Thank You. | rejoyce letters, vol. 51

Hi Friend,

I wanted to take this time to thank you for reading my writing. Some of you have been reading along for over a year (my first letter was sent April 9, 2018!), and others have joined the party more recently.

Regardless of how long you've been subscribed or how many letters you've read, I am immensely grateful for each one of you. Each week when I send these out, I paste your email address individually into the BCC line and think to myself:

The divine light in me sees and honors the divine light in {your name}.

And take a meditative inhale and exhale. If I know you, I visualize you in that moment. If I don't, I hold your email address in my heart.

I understand a listserv would be more efficient; however, I am past the point of believing efficiency is the aim of life.

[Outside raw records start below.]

(** The events of the start phase. *)
Definition startEvent (e : Event) : bool :=
  match e with
  | EMsg (MGoal _) | EMsg MThinking | EMsg (MError _) => true
  | EMsg (MTask u) => TaskStatus_eqb (status u) started
  | EDelay _ | EShutdown | ECall CInitial => true
  | _ => false
  end.

(** What a call of [loop] adds to the agent's books: the completed list
    grows by the values announced as completed, each task selected costs
    at most three requests and one loop of the budget, the settings stay,
    and the owner is not told anything. *)
Definition ledger (s s' : State) : Prop :=
  exists d,
    trace s' = trace s ++ d /\
    completedTasks s' = completedTasks s ++ completedValues d /\
    (count isRequest d <= 3 * count isSelection d)%nat /\
    numLoops s + Z.of_nat (count isSelection d) <= numLoops s' /\
    Z.of_nat (count isSelection d) <= Z.max 0 (maxLoops s - numLoops s) /\
    customMaxLoops s' = customMaxLoops s /\
    count isPauseNotice d = 0%nat.

(** No task of the store is being executed. *)
Definition noneExecuting (ts : list Task) : Prop :=
  forall t, In t ts -> status t <> executing.

(** The tasks that enqueue [values] under consecutive identifiers. *)
Fixpoint numbered (u : nat) (values : list string) : list Task :=
  match values with
  | [] => []
  | v :: rest => startedTask u v :: numbered (S u) rest
  end.

(** The identifiers in the store are pairwise distinct and have all been
    drawn already. *)
Definition wellNumbered (s : State) : Prop :=
  NoDup (map taskId (tasks s)) /\
  forall t, In t (tasks s) -> (taskId t < uuid s)%nat.

(** The task [t] of the store after an update by the message [u]. *)
Definition replaced (u t : Task) : Task :=
  mkTask (taskId t) (value t) (status u)
    (match info u with Some i => Some i | None => info t end).
Lemma write_outputs_run c files output w :
  write_outputs c files output w =
    let r1 := writeIfChanged (spriteFilepath c) output w in
    match value r1 with
    | Returned b1 =>
        let r2 := writeIfChanged (typeOutputFilepath c)
                    (typeOutputContent (List.map iconName files)) (after r1) in
        match value r2 with
        | Returned b2 =>
            let r3 := writeIfChanged (readmeFilepath c) readmeContent (after r2) in
            let log3 := events r1 ++ sprite_saved_log c files ++ events r2
                        ++ verbose_log c (ManifestSavedTo (typeOutputFilepath c))
                        ++ events r3 in
            match value r3 with
            | Returned b3 =>
                mkRun (Returned tt) (after r3)
                  (log3 ++ if (b1 || b2 || b3)%bool
                           then [Info (GeneratedIcons (List.length files))] else [])
            | Thrown e => mkRun (Thrown e) (after r3) log3
            | Exited n => mkRun (Exited n) (after r3) log3
            end
        | Thrown e =>
            mkRun (Thrown e) (after r2) (events r1 ++ sprite_saved_log c files ++ events r2)
        | Exited n =>
            mkRun (Exited n) (after r2) (events r1 ++ sprite_saved_log c files ++ events r2)
        end
    | Thrown e => mkRun (Thrown e) (after r1) (events r1)
    | Exited n => mkRun (Exited n) (after r1) (events r1)
    end.
Proof.
  unfold write_outputs, sprite_saved_log. cbv zeta.
  destruct (writeIfChanged (spriteFilepath c) output w) as [[b1|e|n] w1 ev1] eqn:H1;
    cbn [value after events];
    [rewrite (bind_returned _ _ _ _ _ _ H1)
    |now rewrite (bind_thrown _ _ _ _ _ _ H1)
    |now rewrite (bind_exited _ _ _ _ _ _ H1)].
  rewrite (bind_returned _ _ _ _ _ _ (for_of_log c files w1)).
  rewrite (bind_returned _ _ _ _ _ _ (logVerbose_run c _ w1)).
  fold (verbose_log c (SavedTo (spriteFilepath c))).
  destruct (writeIfChanged (typeOutputFilepath c) _ w1) as [[b2|e|n] w2 ev2] eqn:H2;
    cbn [value after events];
    [rewrite (bind_returned _ _ _ _ _ _ H2)
    |rewrite (bind_thrown _ _ _ _ _ _ H2); cbn [value after events];
     now rewrite <- !app_assoc
    |rewrite (bind_exited _ _ _ _ _ _ H2); cbn [value after events];
     now rewrite <- !app_assoc].
  rewrite (bind_returned _ _ _ _ _ _ (logVerbose_run c _ w2)).
  fold (verbose_log c (ManifestSavedTo (typeOutputFilepath c))).
  destruct (writeIfChanged (readmeFilepath c) readmeContent w2) as [[b3|e|n] w3 ev3] eqn:H3;
    cbn [value after events];
    [rewrite (bind_returned _ _ _ _ _ _ H3)
    |rewrite (bind_thrown _ _ _ _ _ _ H3); cbn [value after events];
     now rewrite <- !app_assoc
    |rewrite (bind_exited _ _ _ _ _ _ H3); cbn [value after events];
     now rewrite <- !app_assoc].
  destruct (b1 || b2 || b3)%bool; cbn [value after events emit ret];
    now rewrite <- !app_assoc.
Qed.

End Outputs.

Section Settled.
Context `{Externals}.

Lemma verbose_log_no_write c m : existsb is_write (verbose_log c m) = false.
Proof. unfold verbose_log. now destruct (verbose c). Qed.

Lemma processed_log_no_write c files : existsb is_write (processed_log c files) = false.
Proof.
  unfold processed_log. destruct (verbose c); [|reflexivity].
  induction files as [|file files IH]; [reflexivity|exact IH].
Qed.

Lemma sprite_saved_log_no_write c files :
  existsb is_write (sprite_saved_log c files) = false.
Proof.
  unfold sprite_saved_log.
  now rewrite existsb_app, processed_log_no_write, verbose_log_no_write.
Qed.

Lemma settled_quiet c files output w :
  settled c files output w -> quiet (write_outputs c files output w) w.
Proof.
  unfold settled, skips, fails, quiet. rewrite write_outputs_run. cbv zeta.
  intros [[e H1]|[H1 [[e H2]|[H2 [[e H3]|H3]]]]]; rewrite H1; cbn [value after events];
    try (now split); rewrite H2; cbn [value after events];
    rewrite ?H3; cbn [value after events orb app];
    rewrite ?app_nil_r, ?existsb_app, ?sprite_saved_log_no_write, ?verbose_log_no_write;
    now split.
Qed.

(** After [write_outputs] the file system is settled for the same
    content; only paths that are not directories have changed; and when it
    returned, the three files hold the three contents. *)
Lemma write_outputs_settles c files output w :
  let r := write_outputs c files output w in
  settled c files output (after r)
  /\ directories (after r) = directories w
  /\ (forall p, p ∈ directories w -> contents (after r) !! p = contents w !! p)
  /\ (forall p, p ≠ spriteFilepath c -> p ≠ typeOutputFilepath c ->
                p ≠ readmeFilepath c -> contents (after r) !! p = contents w !! p)
  /\ (value r = Returned tt ->
      current (after r) (spriteFilepath c) = output
      /\ current (after r) (typeOutputFilepath c) = typeOutputContent (List.map iconName files)
      /\ current (after r) (readmeFilepath c) = readmeContent)
  /\ (forall code, value r ≠ Exited code).
Proof.
  cbv zeta. rewrite write_outputs_run. cbv zeta.
  pose proof (sprite_path_not_types (spriteDir c) (outputDir c)) as Hst.
  pose proof (sprite_path_not_readme (spriteDir c) (outputDir c)) as Hsr.
  pose proof (types_path_not_readme (outputDir c) (outputDir c)) as Htr.
  fold (spriteFilepath c) in Hst, Hsr. fold (typeOutputFilepath c) in Hst, Htr.
  fold (readmeFilepath c) in Hsr, Htr.
  destruct (writeIfChanged_step (spriteFilepath c) output w)
    as [(b1 & w1 & ev1 & H1 & Hc1 & Hd1 & Ho1 & Hk1 & _)|[e H1]];
    rewrite H1; cbn [value after events].
  2:{ split; [left; now exists e|]. repeat split; intros; congruence. }
  destruct (writeIfChanged_step (typeOutputFilepath c)
              (typeOutputContent (List.map iconName files)) w1)
    as [(b2 & w2 & ev2 & H2 & Hc2 & Hd2 & Ho2 & Hk2 & _)|[e H2]];
    rewrite H2; cbn [value after events].
  2:{ split.
      { right. split; [now apply writeIfChanged_same|]. left. now exists e. }
      repeat split; intros; try congruence; auto. }
  assert (Hc12 : current w2 (spriteFilepath c) = output).
  { rewrite <- Hc1. apply current_agree, Ho2. exact Hst. }
  destruct (writeIfChanged_step (readmeFilepath c) readmeContent w2)
    as [(b3 & w3 & ev3 & H3 & Hc3 & Hd3 & Ho3 & Hk3 & _)|[e H3]];
    rewrite H3; cbn [value after events].
  2:{ split.
      { right. split; [now apply writeIfChanged_same|].
        right. split; [now apply writeIfChanged_same|]. left. now exists e. }
      repeat split; intros; try congruence.
      - rewrite Hk2, Hk1; auto. now rewrite Hd1.
      - rewrite Ho2, Ho1; auto. }
  assert (Hc13 : current w3 (spriteFilepath c) = output).
  { rewrite <- Hc12. apply current_agree, Ho3. exact Hsr. }
  assert (Hc23 : current w3 (typeOutputFilepath c) =
                 typeOutputContent (List.map iconName files)).
  { rewrite <- Hc2. apply current_agree, Ho3. exact Htr. }
  split.
  { right. split; [now apply writeIfChanged_same|].
    right. split; [now apply writeIfChanged_same|].
    right. now apply writeIfChanged_same. }
  repeat split; intros; try congruence.
  - rewrite Hk3, Hk2, Hk1; auto; congruence.
  - rewrite Ho3, Ho2, Ho1; auto.
Qed.

End Settled.

(** ** Running the build again *)

Section Again.
Context `{Externals}.

Lemma up_to_date_contents c files w w' :
  contents w' = contents w -> up_to_date c files w' = up_to_date c files w.
Proof. unfold up_to_date, current. now intros ->. Qed.

Lemma mkdirSync_again dir w w1 :
  (forall a, a ∈ ancestors dir -> contents w1 !! a = None) ->
  directories w1 = directories w ∪ list_to_set (ancestors dir) ->
  mkdirSync dir w1 = mkRun (Returned tt) w1 [Mkdir dir].
Proof.
  intros Hfree Hdirs. unfold mkdirSync.
  destruct (existsb _ (ancestors dir)) eqn:Hex.
  - apply existsb_exists in Hex as (a & Hin & Hfile).
    apply bool_decide_eq_true in Hfile. apply list_elem_of_In in Hin.
    rewrite (Hfree a Hin) in Hfile. now destruct Hfile.
  - f_equal. rewrite (state_eta w1) at 3. f_equal.
    now rewrite Hdirs, <- (assoc_L (∪)), (idemp_L (∪)).
Qed.

Lemma build_icons_frame c files w :
  let r := build_icons c files w in
  directories (after r) = directories w
  /\ (forall p, p ∈ directories w -> contents (after r) !! p = contents w !! p)
  /\ (forall p, p ≠ spriteFilepath c -> p ≠ typeOutputFilepath c ->
                p ≠ readmeFilepath c -> contents (after r) !! p = contents w !! p).
Proof.
  cbv zeta. rewrite build_icons_run.
  destruct (up_to_date c files w); [now repeat split|]. cbv zeta.
  destruct (value (sprite_output files (inputDir c) (shouldOptimize c) w)) as [output|e|n];
    [|now repeat split|now repeat split].
  cbn [after].
  destruct (write_outputs_settles c files output w) as (_ & Hd & Hk & Ho & _).
  now repeat split.
Qed.

(** The body of the build, run on the file system it left behind with the
    input files as they were, changes nothing. *)
Lemma build_icons_again c files w :
  let w1 := after (build_icons c files w) in
  (forall file, file ∈ files ->
     contents w1 !! path_join (inputDir c) file = contents w !! path_join (inputDir c) file) ->
  quiet (build_icons c files w1) w1.
Proof.
  cbv zeta. intros Hinputs.
  assert (Hquiet_up : forall w', up_to_date c files w' = true ->
                                 quiet (build_icons c files w') w').
  { intros w' Hup. rewrite build_icons_run, Hup. split; [reflexivity|].
    apply verbose_log_no_write. }
  assert (Hquiet_fail : forall w',
             (forall output, value (sprite_output files (inputDir c) (shouldOptimize c) w')
                             ≠ Returned output) ->
             quiet (build_icons c files w') w').
  { intros w' Hfail. rewrite build_icons_run.
    destruct (up_to_date c files w'); [split; [reflexivity|apply verbose_log_no_write]|].
    cbv zeta.
    destruct (sprite_output_after files (inputDir c) (shouldOptimize c) w') as [_ Hnw].
    destruct (value (sprite_output files (inputDir c) (shouldOptimize c) w')) as [output|e|n];
      [now destruct (Hfail output)| |];
      (split; [reflexivity|]); cbn [events];
      now rewrite existsb_app, verbose_log_no_write, Hnw. }
  revert Hinputs. rewrite (build_icons_run c files w).
  destruct (up_to_date c files w) eqn:Hup; [intros _; now apply Hquiet_up|].
  cbv zeta.
  destruct (value (sprite_output files (inputDir c) (shouldOptimize c) w))
    as [output|e|n] eqn:Hout; cbn [after]; intros Hinputs.
  - set (w1 := after (write_outputs c files output w)) in *.
    destruct (write_outputs_settles c files output w) as (Hsettled & _).
    fold w1 in Hsettled. apply settled_quiet in Hsettled as [Hafter Hnw].
    rewrite build_icons_run.
    destruct (up_to_date c files w1);
      [split; [reflexivity|apply verbose_log_no_write]|].
    cbv zeta.
    rewrite (sprite_output_agree files (inputDir c) (shouldOptimize c) w w1 Hinputs), Hout.
    destruct (sprite_output_after files (inputDir c) (shouldOptimize c) w1) as [_ Hnw1].
    split; [exact Hafter|].
    cbn [events]. now rewrite !existsb_app, verbose_log_no_write, Hnw1, Hnw.
  - apply Hquiet_fail. intros output. rewrite Hout. discriminate.
  - apply Hquiet_fail. intros output. rewrite Hout. discriminate.
Qed.

End Again.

So with a heart full of gratitude, I wanted to inform you that I'm taking a break from writing these for the foreseeable future.

One reason for this is other personal pursuits. I am going to Europe from May 9 - May 26 (first to a meditation retreat in Southern France, then to a sister trip in Paris and London). Also, there is another creative project I want to put my whole heart into for a while. I will be sure to let this group know when anything manifests on that front! :)

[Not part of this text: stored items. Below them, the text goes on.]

(** * Git Souji: branch classification and bulk cleanup

    A shallow embedding of the branch-status logic of [src/app.ts]
    (the version that lives in [unnamed/part_009]) and of the bulk
    cleanup handlers of [src/webview/panel.ts] ([openManagerPanel]).

    JavaScript strings are modelled as Rocq [string]s of ASCII characters.
    The git command runner is an external collaborator: where the code
    only consumes the text git prints, that text is an input; where the
    handlers mutate the repository, git is an interface ([GitRepo]). *)

From Stdlib Require Import String Ascii List Bool ZArith Lia.
Import ListNotations.
Open Scope string_scope.
Open Scope bool_scope.

(* ================================================================= *)
(** ** String primitives of the JavaScript runtime                   *)
(* ================================================================= *)

Module JS.

Definition char_eqb (a b : ascii) : bool := Ascii.eqb a b.

(** [String.prototype.endsWith] for a one-character suffix. *)
Fixpoint endsWith_char (s : string) (c : ascii) : bool :=
  match s with
  | EmptyString => false
  | String x EmptyString => char_eqb x c
  | String _ r => endsWith_char r c
  end.

(** [s.slice(0, -1)]: drop the last character ("" stays ""). *)
Fixpoint slice_drop_last (s : string) : string :=
  match s with
  | EmptyString => EmptyString
  | String _ EmptyString => EmptyString
  | String x r => String x (slice_drop_last r)
  end.

(** [name.startsWith(p)]. *)
Fixpoint startsWith (name p : string) : bool :=
  match p, name with
  | EmptyString, _ => true
  | String c p', String d n' => char_eqb c d && startsWith n' p'
  | String _ _, EmptyString => false
  end.

(** [s.includes(c)] for a one-character needle. *)
Fixpoint includes_char (s : string) (c : ascii) : bool :=
  match s with
  | EmptyString => false
  | String x r => char_eqb x c || includes_char r c
  end.

(** [s.split(c)] for a one-character separator; always at least one piece. *)
Fixpoint split_char (c : ascii) (s : string) : list string :=
  match s with
  | EmptyString => [EmptyString]
  | String x r =>
      if char_eqb x c then EmptyString :: split_char c r
      else match split_char c r with
           | [] => [String x EmptyString]
           | p :: ps => String x p :: ps
           end
  end.

(** [parts.join(c)]. *)
Fixpoint join_char (c : ascii) (ps : list string) : string :=
  match ps with
  | [] => EmptyString
  | [p] => p
  | p :: ps' => p ++ String c (join_char c ps')
  end.

(** Remove a literal prefix, if present. *)
Fixpoint strip_prefix (p s : string) : option string :=
  match p, s with
  | EmptyString, _ => Some s
  | String c p', String d s' => if char_eqb c d then strip_prefix p' s' else None
  | String _ _, EmptyString => None
  end.

(** JavaScript WhiteSpace and LineTerminator restricted to ASCII: TAB, LF,
    VT, FF, CR and SPACE.  This is the class of [\s] and of [trim]. *)
Definition is_space (c : ascii) : bool :=
  let n := nat_of_ascii c in (Nat.leb 9 n && Nat.leb n 13) || Nat.eqb n 32.

(** Line terminators: the characters [.] does not match (ASCII part). *)
Definition is_line_terminator (c : ascii) : bool :=
  let n := nat_of_ascii c in Nat.eqb n 10 || Nat.eqb n 13.

Fixpoint trim_start (s : string) : string :=
  match s with
  | String c r => if is_space c then trim_start r else s
  | EmptyString => EmptyString
  end.

Fixpoint rev_str (s : string) (acc : string) : string :=
  match s with
  | EmptyString => acc
  | String c r => rev_str r (String c acc)
  end.

(** [s.trim()]. *)
Definition trim (s : string) : string :=
  rev_str (trim_start (rev_str (trim_start s) EmptyString)) EmptyString.

(** [s.split(/\r?\n/)]: split at LF and drop one CR just before each LF. *)
Definition drop_trailing_cr (s : string) : string :=
  if endsWith_char s (ascii_of_nat 13) then slice_drop_last s else s.

Definition split_lines (s : string) : list string :=
  match rev (split_char (ascii_of_nat 10) s) with
  | [] => []
  | last :: before => rev (last :: map drop_trailing_cr before)
  end.

(** [.filter(Boolean)] on strings. *)
Definition nonempty (s : string) : bool :=
  match s with EmptyString => false | _ => true end.

End JS.

Import JS.

Definition star : ascii := "*"%char.
Definition slash : ascii := "/"%char.

(* ================================================================= *)
(** ** [isProtectedBranch]  (app.ts)                                  *)
(* ================================================================= *)

(** The regular expression built by the glob branch is
    ['^' + p.split('*').map(escapeRegExp).join('.*') + '$']:
    [escapeRegExp] makes every segment match itself literally, each
    ['*'] becomes [.*] (any run of characters other than line
    terminators) and the expression is anchored at both ends.  [dotstar k s]
    is the backtracking search of [.*] followed by the rest [k]. *)
Fixpoint dotstar (k : string -> bool) (s : string) : bool :=
  k s ||
  match s with
  | EmptyString => false
  | String c r => negb (is_line_terminator c) && dotstar k r
  end.

Fixpoint glob_test (segs : list string) (name : string) : bool :=
  match segs with
  | [] => false
  | [seg] => String.eqb seg name
  | seg :: rest =>
      match strip_prefix seg name with
      | Some r => dotstar (glob_test rest) r
      | None => false
      end
  end.

Fixpoint isProtectedBranch (name : string) (protectedList : list string) : bool :=
  match protectedList with
  | [] => false
  | p :: ps =>
      if endsWith_char p star then
        let prefix := slice_drop_last p in
        if startsWith name prefix then true else isProtectedBranch name ps
      else if includes_char p star then
        if glob_test (split_char star p) name then true
        else isProtectedBranch name ps
      else if String.eqb name p then true
      else isProtectedBranch name ps
  end.

(** [s.endsWith(suffix)]. *)
Definition endsWith (s suffix : string) : bool :=
  startsWith (rev_str s EmptyString) (rev_str suffix EmptyString).

(* ================================================================= *)
(** ** Data model  (app.ts: [BranchRow], [ExtensionConfig])          *)
(* ================================================================= *)

Inductive BranchKind := Local | Remote.

(** Optional TypeScript fields are [option]s; [None] is "unset". *)
Record BranchRow := mkRow {
  fullRef : string;
  short : string;
  kind : BranchKind;
  isCurrent : option bool;
  upstream : option string;
  ahead : option Z;
  behind : option Z;
  protected : option bool;
  isMerged : option bool;
  isStale : option bool;
  isGone : option bool;
  lastCommitDate : option string;
  lastCommitAgeInDays : option Z
}.

Record ExtensionConfig := mkCfg {
  baseBranch : string;
  protectedPatterns : list string;   (* [cfg.protected] *)
  confirmBeforeDelete : bool;
  forceDeleteLocal : bool;
  includeRemoteInDeadCleanup : bool;
  staleDays : Z;
  autoFetchPrune : bool;
  showStatusBadges : bool
}.

(** A JavaScript [Map] built by successive [set]s: the last [set] of a key
    wins.  It is kept as the list of its [set] calls. *)
Fixpoint map_get {V} (m : list (string * V)) (k : string) : option V :=
  match m with
  | [] => None
  | (k', v) :: m' =>
      match map_get m' k with
      | Some v' => Some v'
      | None => if String.eqb k k' then Some v else None
      end
  end.

(** [Set.has] on a set built from a list. *)
Definition set_has (s : list string) (k : string) : bool :=
  existsb (String.eqb k) s.

(* ================================================================= *)
(** ** Queries  (app.ts)                                              *)
(* ================================================================= *)

(** [getCurrentBranch]: [out] is the output of [git rev-parse --abbrev-ref
    HEAD], [None] when the command fails (the error is caught). *)
Definition getCurrentBranch (out : option string) : option string :=
  match out with
  | None => None
  | Some stdout =>
      let name := trim stdout in
      if String.eqb name "HEAD" then None else Some name
  end.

Another reason I'm choosing to take a break is more internal. I feel I am on the precipice of change right now. The precipice of an expansion of my awareness. It's difficult to describe the feeling—as it's a feeling of the heart, not a mental thought.

Perhaps, I stand on the precipice of knocking down some inner barriers within me. Although it's difficult to narrow down his immensely moving body of work, if there is one guiding Rumi quote for me, I think it is this:

Your task is not to seek for love, but merely to seek and find all the barriers within yourself that you have built against it."

I think in my first wave of spiritual development, I found some barriers. I have the feeling I am about to find more. Perhaps deeper and darker than the ones I initially found, but also more freeing to finally identify.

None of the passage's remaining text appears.